What I noticed was that whilst my friend was able to be a rock and a power of strength for me, he was finding it hard to deal with his own pain. He wanted to cry. I could hear it in his voice. It was years of being raised to believe that ‘big boys don’t cry’ and that he had to ‘be a man’ about things that stopped him from even knowing how to start the conversation about much he was suffering mentally and emotionally.


It took a lot of gentle persuasion and reassurance from me that it was ok to be feeling the way he did, that he was a great friend and able to support everyone around him, but he was also allowed to break down and for his hopes and dreams to shatter in no particular order, all over the floor. I told him he would only start to heal once he’d acknowledged to himself that he was in an emotional black hole and that it was ok to be vulnerable. It was ok to admit to the world that he was struggling. He, like me just wanted some love and understanding. He, like me is a mere mortal. A human. Men and woman are not so different in the very human need to feel, and to admit to being scared and fearful but history and expectations about how a man should behave have led to a crisis in men’s ability to open themselves up. The fear of being vulnerable and the fear of being diagnosed with a life-threatening illness are real and the need to admit those things and be able to get help is crucial. Education and being given the ability to talk openly is quite literally saving men’s life through movements like Movember.


In the UK we have made a few waves when it comes to how society feels about men’s roles and the importance they play within the family for example. These days men can change nappies, take paternity leave (although only for a week or two) and some choose to leave their jobs to look after the children. This is a well needed change from the traditional expectations of what a man ‘should ‘be but there is still a general idea that men are the stronger of the species. That men are indestructible. That men are stoic and showing emotion is weak. As woman we say ‘men get it easy’ because they don’t have to contend with fluctuating hormones in the way we do and will never know the pain of childbirth.

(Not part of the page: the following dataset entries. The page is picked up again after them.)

(* ===== verification/RpcPbParse.v ===== *)
(** * Parsing and serialising [RpcMessage]

    The parser ends on every input and keeps the message well formed; the
    computed size is the number of bytes written; a parsed serialisation has the
    fields of the message.  The last section makes [RpcMessage] an instance of
    the interface that the codec relies on. *)

From S2P Require Import Prelude External ProtoWire RpcPb RpcPbProps.
Import RpcMessage.

(** ** Termination *)

Section parser.
Context {WO : WireOps} {WL : WireLaws WO}.
Implicit Types (m : t) (s : bytes) (f : t → bytes → next).

(** A piece of the parser that puts nothing back and keeps the message well
    formed, except in a failure, which may leave a half-read value behind. *)
Definition sound f : Prop := ∀ m s, msg_wf m →
  match f m s with
  | Continue m' s' => (length s' ≤ length s)%nat ∧ msg_wf m'
  | Done ok m' s' => (length s' ≤ length s)%nat ∧ (ok = true → msg_wf m')
  end.

Lemma expect_sound tag f : sound f → sound (expect tag f).
Proof using WL.
  intros Hf m s Hm. unfold expect. destruct (ExpectTag tag s) as [[] s'] eqn:E.
  - apply expect_tag_true, read_tag_consumes in E as [E _].
    specialize (Hf m s' Hm). destruct (f m s'); split; try apply Hf; lia.
  - apply expect_tag_false in E as ->. done.
Qed.

(** A read followed by a sound piece. *)
Lemma sound_le f m s s' : sound f → msg_wf m → (length s' ≤ length s)%nat →
  match f m s' with
  | Continue m' s'' => (length s'' ≤ length s)%nat ∧ msg_wf m'
  | Done ok m' s'' => (length s'' ≤ length s)%nat ∧ (ok = true → msg_wf m')
  end.
Proof using.
  intros Hf Hm Hs. specialize (Hf m s' Hm). destruct (f m s'); destruct Hf; split; (done || lia).
Qed.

However, men are expected to be tough through whatever life throws at them and even within their own sex they battle with what they can say to each other and how they are perceived by their fellow brothers. Men are more likely to get into physical fights and these days with knife crime at an all-time high are just as vulnerable as woman, just in different ways. Men are expected to be brave

and strong always. I don’t think it’s that easy.


As a woman or a Mo Sister, I recognise men in all their suffering and admire a man when he is honest and open. It's what I look for in a relationship and a friendship with the men I meet. I love men. There are bad ones but there are bad woman too. So, if you have an important man or men in your life, ask them how they are, persuade them to get a medical check and encourage a bit of top lip hair growth during this month of Movember. There’s still time. Let’s keep raising awareness around men’s health. Mo Bros and Mo Sisters unite and together we can help save our precious men.